(EXERCISE DETAILS): In total, how many lines of the data contain the word "intros"? Only that number is wanted.

-*-

Lemma gpu_elem_of_slots i rs : i ∈ slots rs <-> exists r, r ∈ rs /\ i ∈ f_idx r.
Proof.
  unfold slots. rewrite list_elem_of_In, in_flat_map.
  split; intros (r & H1 & H2); exists r; [rewrite !list_elem_of_In|rewrite <- !list_elem_of_In]; done.
Qed.

Lemma linked_head q r : linked q r -> head (f_idx r) = Some (head_of r) /\ head_of r ∈ f_idx r.
Proof. intros [_ H]. unfold head_of. destruct (f_idx r) as [|i l]; [cbn in H; lia|]. split; [done|by left]. Qed.

Lemma gpu_head_slot q h rs : Forall (linked q) rs -> h ∈ map head_of rs -> h ∈ slots rs.
Proof.
  intros Hf (r & -> & Hr)%list_elem_of_fmap. apply gpu_elem_of_slots. exists r. split; [done|].
  eapply Forall_forall in Hf; [|exact Hr]. by apply linked_head in Hf as [_ ?].
Qed.

Lemma gpu_slots_length q rs : Forall (linked q) rs -> (2 * length rs <= length (slots rs))%nat.
Proof.
  induction 1 as [|r rs [_ Hr] _ IH]; [done|]. cbn [slots flat_map]. rewrite length_app. cbn. fold (slots rs). lia.
Qed.

Lemma gpu_NoDup_heads q rs : Forall (linked q) rs -> NoDup (slots rs) -> NoDup (map head_of rs).
Proof.
  induction 1 as [|r rs Hr Hf IH]; [constructor|]. cbn [slots flat_map map]. intros (_ & Hd & Hn)%NoDup_app.
  apply NoDup_cons. split; [|by apply IH]. intros Hin%(gpu_head_slot q); [|done].
  by apply (Hd (head_of r)); [apply (linked_head q)|].
Qed.

Section Queue.
Context {q : vqueue} {ex : list Z} {dl : Z} {rs : list flight} {aq oq uq : list Z}.
Hypothesis HQ : qinv q ex dl rs aq oq uq.

(** At most 32 commands are in flight, so the rings never fill up. *)
Lemma qinv_small : (length aq + length oq + length uq <= 32)%nat.
Proof.
  pose proof (nodup_range_length (slots rs) 64 (Q_nodup _ _ _ _ _ _ _ HQ) (Q_range _ _ _ _ _ _ _ HQ)) as H.
  pose proof (gpu_slots_length q rs (Q_desc _ _ _ _ _ _ _ HQ)) as H2.
  assert (length (aq ++ oq ++ uq) <= length (map head_of rs))%nat as H'.
  { apply submseteq_length, NoDup_submseteq; [apply HQ|]. apply HQ. }
  rewrite length_map, !length_app in H'. lia.
Qed.

Lemma flight_of_head h : h ∈ aq ++ oq ++ uq -> exists r, r ∈ rs /\ h = head_of r /\ linked q r.
Proof.
  intros (r & -> & Hr)%(Q_heads _ _ _ _ _ _ _ HQ)%list_elem_of_fmap. exists r. split; [done|]. split; [done|].
  by eapply Forall_forall in Hr; [|apply HQ].
Qed.

Lemma qinv_keeps ex' q' : keeps (slots rs) q q' -> in_use q' (ex' ++ slots rs) -> qinv q' ex' dl rs aq oq uq.
Proof.
  intros (E1 & E2 & E3 & E4 & E5 & E6 & Hd & Hd') Hu. constructor; try apply HQ; try done.
  - intros i Hi. destruct (Q_full _ _ _ _ _ _ _ HQ i Hi) as [H1 H2]. rewrite E6. auto.
  - apply Forall_forall. intros r Hr. pose proof (Q_desc _ _ _ _ _ _ _ HQ) as H.
    eapply Forall_forall in H; [|exact Hr]. destruct H as [H ?]. split; [|done].
    eapply chained_frame; [|exact H]. intros i Hi. apply Hd, gpu_elem_of_slots. by exists r.
  - rewrite E6. apply HQ.
  - rewrite E1, E2. apply HQ.
  - rewrite E3, E4, E5. apply HQ.
Qed.
End Queue.

(** The writes of [notify]. *)
Definition notified (i0 : Z) (q : vqueue) : vqueue :=
  set_avail_idx (u16 (avail_idx q + 1)) (set_avail (avail_idx q mod NUM) i0 (set_pending i0 true q)).

(** Descriptors [idx] chained for a command; nothing else changes. *)
Definition relinked (idx : list Z) (bs : list (dptr * Z)) (q q' : vqueue) : Prop :=
  chained (desc q') idx bs /\ (forall i, i ∉ idx -> desc q' !! i = desc q !! i) /\
  avail_ring q' = avail_ring q /\ avail_idx q' = avail_idx q /\ used_ring q' = used_ring q /\
  dev_used_idx q' = dev_used_idx q /\ used_idx q' = used_idx q /\ pending q' = pending q /\ free q' = free q.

-*-

(TASK RESULT): 10